I almost stormed the stage, years before Kanye did.

Flash forward: I’ve been a UX practitioner for over 15 years now, and I have worked on projects large and small – as I write this, a member of my team is working on a multi-year effort that is 100% agile, and I have helped him align our UX process to that methodology. It’s not hard, as long as you embrace some core principles and avoid being academic about it.

Time-box design activity

UX folks need to accept the sprint model and embrace the constraints. One of my favorite sayings is that “perfect is the enemy of good” – too often designers want to get things “just so” and they tweak the design to death. While the devil is in the details, and details absolutely matter, at a certain point the investment of time and energy to polish and refine doesn’t result in substantial improvements.
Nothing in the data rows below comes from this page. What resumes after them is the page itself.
(* ===== verification/Iterator.v ===== *)
(** * Iterator: the records of a partition

    Models [executor/{iterator,reduce,shuffle_read}.go]: pull iterators over a
    partition, the shuffle input of a reduce task and its aggregation.  The
    shuffle store is the interface [shuffle.Store] of [shuffle/store.go].

    An iterator is its state; [Next] returns the next state with its result, so
    that what a failed or closed iterator does is modelled as well.  [Next] runs
    on fuel, as a filter may skip and a reduction may read any number of
    records. *)

From S2P Require Import Prelude Bytes Reports Shuffle Runtime TextSource.
#[local] Open Scope Z_scope.

(** ** The store interface *)

(** A [shuffle.Record] is a key and a value.  A reader's [Ok None] is
    [io.EOF].  Writers and readers keep the context they are opened with, which
    is the one passed to their other operations here. *)
Class ShuffleStore := {
  store : Type;
  writer : Type;
  reader : Type;
  Begin : goContext -> AttemptIdentity -> Z -> Z -> runtime store -> result writer * runtime store;
  Write : goContext -> writer -> string -> any -> runtime store -> option error * writer * runtime store;
  Publish : goContext -> writer -> runtime store -> result MapOutput * writer * runtime store;
  Abort : goContext -> writer -> runtime store -> option error * writer * runtime store;
  OpenBucket : goContext -> MapOutput -> PartitionID -> runtime store -> result reader * runtime store;
  ReadRecord : goContext -> reader -> runtime store -> result (option (string * any)) * reader * runtime store;
  CloseReader : reader -> runtime store -> option error * reader * runtime store }.

Section iterators.
Context `{SS : ShuffleStore}.

Notation world := (runtime store).

(** ** Slices *)

Record sliceIterator := mkSlice { sl_records : list any; sl_next : nat }.

Definition nextSlice (c : goContext) (i : sliceIterator) (w : world)
    : result (option any) * sliceIterator * world :=
  let '(e, w) := readErr c w in
  match e with
  | Some err => (Err err, i, w)
  | None =>
      match sl_records i !! sl_next i with
      | None => (Ok None, i, w)
      | Some record => (Ok (Some record), mkSlice (sl_records i) (S (sl_next i)), w)
      end
  end.

(** ** Shuffle input *)

Record shuffleIterator := mkShuffleIterator {
  si_inputs : InputSnapshot;
  si_partition : PartitionID;
  si_next : nat;
  si_reader : option reader;
  si_closed : bool;
  si_err : option error }.

Definition si_state (i : shuffleIterator) (next : nat) (r : option reader) (closed : bool) : shuffleIterator :=
  mkShuffleIterator (si_inputs i) (si_partition i) next r closed (si_err i).

Definition closeShuffleReader (i : shuffleIterator) (w : world) : option error * shuffleIterator * world :=
  match si_reader i with
  | None => (None, i, w)
  | Some r =>
      let '(e, _, w) := CloseReader r w in
      (e, si_state i (si_next i) None (si_closed i), w)
  end.

Definition closeShuffle (i : shuffleIterator) (w : world) : option error * shuffleIterator * world :=
  closeShuffleReader (si_state i (si_next i) (si_reader i) true) w.

(** [fail]: the error it returns is never nil here. *)
Definition failShuffle (err : error) (i : shuffleIterator) (w : world)
    : result (option any) * shuffleIterator * world :=
  let '(ce, i, w) := closeShuffle i w in
  let err := EJoin (err :: match ce with Some e => [e] | None => [] end) in
  (Err err, mkShuffleIterator (si_inputs i) (si_partition i) (si_next i) (si_reader i) (si_closed i) (Some err), w).

Definition inputError (c : goContext) (i : shuffleIterator) (err : error) (w : world) : error * world :=
  let '(e, w) := readErr c w in
  match e with
  | Some e => let '(cause, w) := readCause c w in (default e cause, w)
  | None =>
      if errors_Is err context_Canceled || errors_Is err context_DeadlineExceeded ||
         errors_Is err ErrShuffleInput
      then (err, w)
      else
        match is_Outputs (si_inputs i) !! si_next i with
        | Some o => (InputError (mo_Attempt o) (si_partition i) err, w)
        | None => (panic_range, w)
        end
  end.

Definition failInput (c : goContext) (err : error) (i : shuffleIterator) (w : world)
    : result (option any) * shuffleIterator * world :=
  let '(err, w) := inputError c i err w in failShuffle err i w.

(** The loop of [Next]: one round per bucket that ends; [fuel] counts rounds. *)
Fixpoint nextShuffleLoop (fuel : nat) (c : goContext) (i : shuffleIterator) (w : world)
    : option (result (option any) * shuffleIterator * world) :=
  match fuel with
  | O => None
  | S fuel =>
      let '(e, w) := readCause c w in
      match e with
      | Some err => Some (failShuffle err i w)
      | None =>
          match is_Outputs (si_inputs i) !! si_next i with
          | None => Some (Ok None, si_state i (si_next i) (si_reader i) true, w)
          | Some output =>
              let '(r, w) := match si_reader i with
                             | Some r => (Ok r, w)
                             | None => OpenBucket c output (si_partition i) w
                             end in
              match r with
              | Err err => Some (failInput c err i w)
              | Ok r =>
                  let '(record, r, w) := ReadRecord c r w in
                  let i := si_state i (si_next i) (Some r) (si_closed i) in
                  match record with
                  | Ok None =>
                      let '(e, i, w) := closeShuffleReader i w in
                      match e with
                      | Some err => Some (failInput c err i w)
                      | None =>
                          nextShuffleLoop fuel c (si_state i (S (si_next i)) (si_reader i) (si_closed i)) w
                      end
                  | Err err => Some (failInput c err i w)
                  | Ok (Some (key, value)) => Some (Ok (Some (AKeyValue key value)), i, w)
                  end
              end
          end
      end
  end.

Definition nextShuffle (c : goContext) (i : shuffleIterator) (w : world)
    : option (result (option any) * shuffleIterator * world) :=
  match si_err i with
  | Some err => Some (Err err, i, w)
  | None =>
      if si_closed i then Some (Ok None, i, w)
      else nextShuffleLoop (S (length (is_Outputs (si_inputs i)) - si_next i)) c i w
  end.

(** ** Iterators *)

Inductive iterator :=
  | textIterator (t : textPartitionIterator)
  | shuffleInput (i : shuffleIterator)
  | mapIterator (input : iterator) (fn : MapFunc)
  | filterIterator (input : iterator) (fn : FilterFunc)
  | pairMapIterator (input : iterator) (fn : PairMapFunc)
  | valueMapIterator (input : iterator) (fn : ValueMapFunc)
  | reduceIterator (input : option iterator) (fn : ReduceFunc) (result : option sliceIterator)
      (err : option error) (closed : bool).

(** [closeIterator] of an iterator that is not nil. *)
Fixpoint closeIterator (i : iterator) (w : world) : option error * iterator * world :=
  match i with
  | textIterator t => let '(t, w) := closeText t w in (None, textIterator t, w)
  | shuffleInput i => let '(e, i, w) := closeShuffle i w in (e, shuffleInput i, w)
  | mapIterator input fn => let '(e, input, w) := closeIterator input w in (e, mapIterator input fn, w)
  | filterIterator input fn => let '(e, input, w) := closeIterator input w in (e, filterIterator input fn, w)
  | pairMapIterator input fn => let '(e, input, w) := closeIterator input w in (e, pairMapIterator input fn, w)
  | valueMapIterator input fn => let '(e, input, w) := closeIterator input w in (e, valueMapIterator input fn, w)
  | reduceIterator input fn _ err _ =>
      match input with
      | None => (None, reduceIterator None fn None err true, w)
      | Some input =>
          let '(e, _, w) := closeIterator input w in (e, reduceIterator None fn None err true, w)
      end
  end.

(** ** Aggregation *)

(** [value, err = fn(previous, value)] when the key exists. *)
Definition combine (label : string) (fn : ReduceFunc) (values : gmap string any) (key : string) (value : any)
    : result (gmap string any) :=
  match values !! key with
  | None => Ok (<[key := value]> values)
  | Some previous =>
      match fn previous value with
      | Err err => Err (Errorf label [FStr key; FWrap err])
      | Ok value => Ok (<[key := value]> values)
      end
  end.

Definition sortedKeys (values : gmap string any) : list string :=
  merge_sort String.le (map_to_list values).*1.

(** A source of records, as the loops below call it. *)
Definition source : Type := iterator -> world -> option (result (option any) * iterator * world).

(** The first loop of [reduceRecords]. *)
Fixpoint reduceLoop (next : source) (fuel : nat) (c : goContext) (fn : ReduceFunc) (input : iterator)
    (values : gmap string any) (w : world) : option (result (gmap string any) * iterator * world) :=
  match fuel with
  | O => None
  | S fuel =>
      let '(e, w) := readCause c w in
      match e with
      | Some err => Some (Err err, input, w)
      | None =>
          '(r, input, w) ← next input w;
          match r with
          | Err err => Some (Err err, input, w)
          | Ok None => Some (Ok values, input, w)
          | Ok (Some (AKeyValue key value)) =>
              match combine "reduce key %q: %w" fn values key value with
              | Err err => Some (Err err, input, w)
              | Ok values => reduceLoop next fuel c fn input values w
              end
          | Ok (Some record) =>
              Some (Err (permanentErrorf "reduce-by-key expected KeyValue, got %T" [FStr (type_name record)]),
                    input, w)
          end
      end
  end.

(** The second loop, over the sorted keys. *)
Fixpoint collectKeys (c : goContext) (values : gmap string any) (keys : list string) (w : world)
    : result (list any) * world :=
  match keys with
  | [] => (Ok [], w)
  | key :: keys =>
      let '(e, w) := readCause c w in
      match e with
      | Some err => (Err err, w)
      | None =>
          let '(r, w) := collectKeys c values keys w in
          (records ← r; Ok (AKeyValue key (default ANil (values !! key)) :: records), w)
      end
  end.

Definition reduceRecords (next : source) (fuel : nat) (c : goContext) (input : iterator) (fn : ReduceFunc)
    (w : world) : option (result (list any) * iterator * world) :=
  '(r, input, w) ← reduceLoop next fuel c fn input ∅ w;
  match r with
  | Err err => Some (Err err, input, w)
  | Ok values => let '(r, w) := collectKeys c values (sortedKeys values) w in Some (r, input, w)
  end.

(** [Next] of a [reduceIterator]: the first call reads the input to its end and closes
    it. *)
Definition nextReduce (next : source) (fuel : nat) (c : goContext) (input : option iterator) (fn : ReduceFunc)
    (result : option sliceIterator) (err : option error) (closed : bool) (w : world)
    : option (Prelude.result (option any) * iterator * world) :=
  let i := reduceIterator input fn result err closed in
  match err with
  | Some err => Some (Err err, i, w)
  | None =>
      if closed : bool then Some (Ok None, i, w)
      else
        match result with
        | Some s => let '(r, s, w) := nextSlice c s w in Some (r, reduceIterator input fn (Some s) None false, w)
        | None =>
            match input with
            | None => Some (Err panic_nil, i, w)
            | Some input =>
                '(r, input, w) ← reduceRecords next fuel c input fn w;
                let '(ce, _, w) := closeIterator input w in
                match errors_Join [match r with Err e => Some e | Ok _ => None end; ce], r with
                | Some err, _ => Some (Err err, reduceIterator None fn None (Some err) false, w)
                | None, Ok records =>
                    let '(r, s, w) := nextSlice c (mkSlice records 0) w in
                    Some (r, reduceIterator None fn (Some s) None false, w)
                | None, Err err => Some (Err err, i, w)
                end
            end
        end
  end.

(** The part of a value map after its input's record. *)
Definition mapValue (fn : ValueMapFunc) (record : any) : result any :=
  match record with
  | AKeyValue key value => value ← fn value; Ok (AKeyValue key value)
  | _ => Err (permanentErrorf "map-values expected KeyValue, got %T" [FStr (type_name record)])
  end.

Definition pairRecord (fn : PairMapFunc) (record : any) : result any :=
  pair ← fn record; Ok (AKeyValue pair.1 pair.2).

(** A record-to-record step applied to what the input returned. *)
Definition mapResult (fn : any -> result any) (r : result (option any)) : result (option any) :=
  match r with
  | Ok (Some record) => record ← fn record; Ok (Some record)
  | r => r
  end.

Fixpoint Next (c : goContext) (fuel : nat) (i : iterator) (w : world) {struct fuel}
    : option (result (option any) * iterator * world) :=
  match fuel with
  | O => None
  | S fuel =>
      match i with
      | textIterator t => let '(r, t, w) := nextText c t w in Some (r, textIterator t, w)
      | shuffleInput i => '(r, i, w) ← nextShuffle c i w; Some (r, shuffleInput i, w)
      | mapIterator input fn =>
          '(r, input, w) ← Next c fuel input w; Some (mapResult fn r, mapIterator input fn, w)
      | pairMapIterator input fn =>
          '(r, input, w) ← Next c fuel input w; Some (mapResult (pairRecord fn) r, pairMapIterator input fn, w)
      | valueMapIterator input fn =>
          '(r, input, w) ← Next c fuel input w; Some (mapResult (mapValue fn) r, valueMapIterator input fn, w)
      | filterIterator input fn =>
          '(r, input, w) ← Next c fuel input w;
          match r with
          | Ok (Some record) =>
              match fn record with
              | Err err => Some (Err err, filterIterator input fn, w)
              | Ok true => Some (Ok (Some record), filterIterator input fn, w)
              | Ok false => Next c fuel (filterIterator input fn) w
              end
          | r => Some (r, filterIterator input fn, w)
          end
      | reduceIterator input fn result err closed => nextReduce (Next c fuel) fuel c input fn result err closed w
      end
  end.

End iterators.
This is NOT to say iteration is bad – it’s a natural part of a mature UX process and the Agile methodology. It’s just that any delay caused by excessive iteration endangers the project and could prevent ANY solution from reaching end users. The whole point of user experience design is to create solutions for people to make their lives better. If nothing is ever shipped, no one will get any benefit from what you have designed.

And when it comes to productivity, I’m a firm believer in the saying that “The work will expand to fill the time that it is allocated to it” – so time-box design to align with the sprints to get stuff done.

Don’t sacrifice research

User research is vital, the key is to be focused and time box it. Don’t let a Scrum Master tell you that there is no budget for a “research sprint.” Research is a key input into defining solutions and understanding what the user needs are.

Work with the Scrum Master to identify a “Sprint 0” which is usually when the team is coming together and planning for the project is taking place – use that planning period to do some foundational research and gain understanding of user needs and frustrations.

Embrace user stories, not scenarios or journey maps

The best thing about Agile, to me, is user stories. They describe in a simple narrative way what the functionality of the system being designed needs to be. Here’s a couple of examples, based on a recent project I was on:

User story:

As a doctor, I want to prescribe one or more medications to an inpatient so that they can receive the medication I think is appropriate.

Condition:

If the prescription is for a Narcotic and I am in New York I cannot send that prescription via paper – I have to send it electronically to a pharmacy that accepts e-scripts.

What do the users need to do? The user story tells us that. Why do they need to do that thing? Again, the user stories detail the goals of the user distinctly and effectively.

What is so great about user stories is they can replace other design artifacts and will often communicate the design direction BETTER than these other artifacts can. The documentation it replaces, journey maps and scenarios, are intended to detail exactly what user stories do.

Create “Minimal Viable Documentation”

One of the big topics of conversation in UX circles the past few years has been “Lean UX,” an approach focused on minimizing and reducing design documentation in order to focus more on what is being designed instead of the artifacts. I’m a big advocate of Lean UX, because it aligns very well with Agile. Also, the old process of document-driven design was far too “waterfall” to work with the Agile process.

So, strive for what I like to call “Minimal Viable Documentation” – documenting just enough to communicate the design with your team, and make sure that you are available for your team to answer questions and refine details based on feedback. Be a part of the sprint team, not outside of it.

Finish fast, but finish well

How does UX (often) get a bad reputation? When UX teams spend too much time iterating and not enough time executing and finishing.

To quote an overplayed song in my household, designers need to finish and “let it go.” Be truly agile and focused on getting things done fast, but stick the landing. Finish well, and be focused on solving problems and creating value for end users – not on documentation or process.

In other words, be UX professionals.